_Problem requirements_: Here is a block of entries. Write out its lines exactly, from the first through the one containing "r1 ≠ parameterName r2".

►

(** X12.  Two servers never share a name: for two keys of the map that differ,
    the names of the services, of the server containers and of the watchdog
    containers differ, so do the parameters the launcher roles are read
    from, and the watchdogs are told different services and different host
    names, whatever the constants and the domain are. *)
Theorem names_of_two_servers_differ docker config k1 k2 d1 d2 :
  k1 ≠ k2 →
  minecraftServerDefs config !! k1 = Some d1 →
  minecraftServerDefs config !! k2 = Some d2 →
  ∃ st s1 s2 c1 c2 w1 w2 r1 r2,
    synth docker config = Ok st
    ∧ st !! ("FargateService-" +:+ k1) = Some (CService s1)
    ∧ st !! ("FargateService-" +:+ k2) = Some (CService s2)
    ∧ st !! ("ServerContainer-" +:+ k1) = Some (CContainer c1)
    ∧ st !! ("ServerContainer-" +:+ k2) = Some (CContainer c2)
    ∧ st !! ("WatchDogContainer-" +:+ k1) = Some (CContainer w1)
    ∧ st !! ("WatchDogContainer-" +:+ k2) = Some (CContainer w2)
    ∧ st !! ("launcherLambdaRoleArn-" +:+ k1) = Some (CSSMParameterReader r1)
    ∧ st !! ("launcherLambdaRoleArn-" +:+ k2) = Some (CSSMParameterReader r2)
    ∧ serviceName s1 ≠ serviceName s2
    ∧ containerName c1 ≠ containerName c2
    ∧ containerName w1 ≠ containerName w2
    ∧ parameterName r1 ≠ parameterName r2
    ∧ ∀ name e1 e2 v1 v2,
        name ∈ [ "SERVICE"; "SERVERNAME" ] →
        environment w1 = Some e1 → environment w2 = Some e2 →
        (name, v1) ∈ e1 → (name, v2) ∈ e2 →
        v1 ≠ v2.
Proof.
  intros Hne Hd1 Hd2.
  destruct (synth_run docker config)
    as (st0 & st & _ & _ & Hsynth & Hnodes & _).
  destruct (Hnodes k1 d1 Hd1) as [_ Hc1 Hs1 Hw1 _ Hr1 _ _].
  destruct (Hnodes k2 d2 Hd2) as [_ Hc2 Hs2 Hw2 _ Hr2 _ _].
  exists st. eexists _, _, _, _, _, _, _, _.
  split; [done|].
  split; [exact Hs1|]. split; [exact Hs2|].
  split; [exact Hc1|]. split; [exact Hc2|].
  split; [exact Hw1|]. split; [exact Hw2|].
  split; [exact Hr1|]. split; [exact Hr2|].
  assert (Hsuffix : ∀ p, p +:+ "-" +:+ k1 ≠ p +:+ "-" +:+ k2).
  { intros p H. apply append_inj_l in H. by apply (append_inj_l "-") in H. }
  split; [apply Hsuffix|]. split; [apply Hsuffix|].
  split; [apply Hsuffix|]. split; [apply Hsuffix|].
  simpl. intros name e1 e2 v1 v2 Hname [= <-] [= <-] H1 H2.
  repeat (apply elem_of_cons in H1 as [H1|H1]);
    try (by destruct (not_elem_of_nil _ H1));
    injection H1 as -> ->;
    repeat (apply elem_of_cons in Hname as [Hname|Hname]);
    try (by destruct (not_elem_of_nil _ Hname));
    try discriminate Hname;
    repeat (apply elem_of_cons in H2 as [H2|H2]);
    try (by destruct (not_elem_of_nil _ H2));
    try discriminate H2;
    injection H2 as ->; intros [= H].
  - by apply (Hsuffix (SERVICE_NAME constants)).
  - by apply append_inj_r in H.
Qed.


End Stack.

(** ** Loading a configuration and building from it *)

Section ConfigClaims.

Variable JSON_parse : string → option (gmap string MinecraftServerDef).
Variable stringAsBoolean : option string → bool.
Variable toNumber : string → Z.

◄

_Answer for this exercise_:
(** X12.  Two servers never share a name: for two keys of the map that differ,
    the names of the services, of the server containers and of the watchdog
    containers differ, so do the parameters the launcher roles are read
    from, and the watchdogs are told different services and different host
    names, whatever the constants and the domain are. *)
Theorem names_of_two_servers_differ docker config k1 k2 d1 d2 :
  k1 ≠ k2 →
  minecraftServerDefs config !! k1 = Some d1 →
  minecraftServerDefs config !! k2 = Some d2 →
  ∃ st s1 s2 c1 c2 w1 w2 r1 r2,
    synth docker config = Ok st
    ∧ st !! ("FargateService-" +:+ k1) = Some (CService s1)
    ∧ st !! ("FargateService-" +:+ k2) = Some (CService s2)
    ∧ st !! ("ServerContainer-" +:+ k1) = Some (CContainer c1)
    ∧ st !! ("ServerContainer-" +:+ k2) = Some (CContainer c2)
    ∧ st !! ("WatchDogContainer-" +:+ k1) = Some (CContainer w1)
    ∧ st !! ("WatchDogContainer-" +:+ k2) = Some (CContainer w2)
    ∧ st !! ("launcherLambdaRoleArn-" +:+ k1) = Some (CSSMParameterReader r1)
    ∧ st !! ("launcherLambdaRoleArn-" +:+ k2) = Some (CSSMParameterReader r2)
    ∧ serviceName s1 ≠ serviceName s2
    ∧ containerName c1 ≠ containerName c2
    ∧ containerName w1 ≠ containerName w2
    ∧ parameterName r1 ≠ parameterName r2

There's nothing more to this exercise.